*** Opening of Data excerpts ***

(** C8 (amended): the code does not validate its inputs.  An empty member
    list raises where it is first used: in [plotReport] an [IndexError]
    before any cell of the matrix is computed and before any call of the
    comparator, in [plotFamilyOccurrence] a [ValueError] when the loop
    reaches the family.  An inverted window is not rejected: for an
    interval that starts before [min] and ends at or after [max],
    [generateLines] returns a line from [min - padding] to
    [max + padding] with both arrows. *)
Theorem degenerate_inputs_not_validated :
  (forall xcorr1x1 rtable ctable,
     plotReport xcorr1x1 rtable ctable [] = Raise IndexError) /\
  (forall np_arange np_histogram dt famstarts longevity fi mintime maxtime
          minplot binsize barpad colorby_ opt useBokeh ax clustNum st,
     family np_arange np_histogram dt famstarts longevity fi mintime maxtime
       minplot binsize barpad colorby_ opt useBokeh ax (clustNum, []) st
     = Raise ValueError) /\
  (forall tmin tmax pad start len,
     tmax < tmin -> start < tmin -> tmax <= start + len ->
     generateLines tmin tmax pad start len
     = Lines true true true (tmin - pad) (tmax + pad)).
Proof.
  split; [|split].
  - intros xcorr1x1 rtable ctable. reflexivity.
  - intros. reflexivity.
  - intros tmin tmax pad start len Hinv Hstart Hend.
    unfold generateLines.
    split_cmp; simpl; try reflexivity; exfalso; lra.
Qed.

Lemma degenerate_inputs_not_validated_witness :
  generateLines 120 100 1 101 49 = Lines true true true (120 - 1) (100 + 1).
Proof.
  apply (proj2 (proj2 degenerate_inputs_not_validated) 120 100 1 101 49); lra.
Defined.

End InputFacts.

(** ** [generateLines]: when a line is drawn, and its arrows *)

Module ClipMore.
Import Clip.
Local Open Scope Q_scope.

(** X1: for a window with [mintime <= maxtime] and a family that does not
    end before it starts, a line is drawn exactly when the family ends at
    or after [mintime] and either starts before [maxtime] or ends at or
    before it. *)
Theorem generateLines_draws_iff tmin tmax pad start len :
  tmin <= tmax -> 0 <= len ->
  (add_line (generateLines tmin tmax pad start len) = true
   <-> tmin <= start + len /\ (start < tmax \/ start + len <= tmax)).
Proof.
  intros Hw Hl. unfold generateLines.
  split_cmp; simpl; split; intros H; try reflexivity; try discriminate H;
    try (split; [lra | (left; lra) || (right; lra)]);
    exfalso; destruct H as [H1 [H2|H2]]; lra.
Qed.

*** Close of Data excerpts ***

▶ Your goal
Your answer should be the lines from the one that contains "minplot binsize barpad colorby_ opt useBokeh ax (clustNum, [])" through the last line of the material, copied exactly.

▶ Result for this task
       minplot binsize barpad colorby_ opt useBokeh ax (clustNum, []) st
     = Raise ValueError) /\
  (forall tmin tmax pad start len,
     tmax < tmin -> start < tmin -> tmax <= start + len ->
     generateLines tmin tmax pad start len
     = Lines true true true (tmin - pad) (tmax + pad)).
Proof.
  split; [|split].
  - intros xcorr1x1 rtable ctable. reflexivity.
  - intros. reflexivity.
  - intros tmin tmax pad start len Hinv Hstart Hend.
    unfold generateLines.
    split_cmp; simpl; try reflexivity; exfalso; lra.
Qed.

Lemma degenerate_inputs_not_validated_witness :
  generateLines 120 100 1 101 49 = Lines true true true (120 - 1) (100 + 1).
Proof.
  apply (proj2 (proj2 degenerate_inputs_not_validated) 120 100 1 101 49); lra.
Defined.

End InputFacts.

(** ** [generateLines]: when a line is drawn, and its arrows *)

Module ClipMore.
Import Clip.
Local Open Scope Q_scope.

(** X1: for a window with [mintime <= maxtime] and a family that does not
    end before it starts, a line is drawn exactly when the family ends at
    or after [mintime] and either starts before [maxtime] or ends at or
    before it. *)
Theorem generateLines_draws_iff tmin tmax pad start len :
  tmin <= tmax -> 0 <= len ->
  (add_line (generateLines tmin tmax pad start len) = true
   <-> tmin <= start + len /\ (start < tmax \/ start + len <= tmax)).
Proof.
  intros Hw Hl. unfold generateLines.
  split_cmp; simpl; split; intros H; try reflexivity; try discriminate H;
    try (split; [lra | (left; lra) || (right; lra)]);
    exfalso; destruct H as [H1 [H2|H2]]; lra.
Qed.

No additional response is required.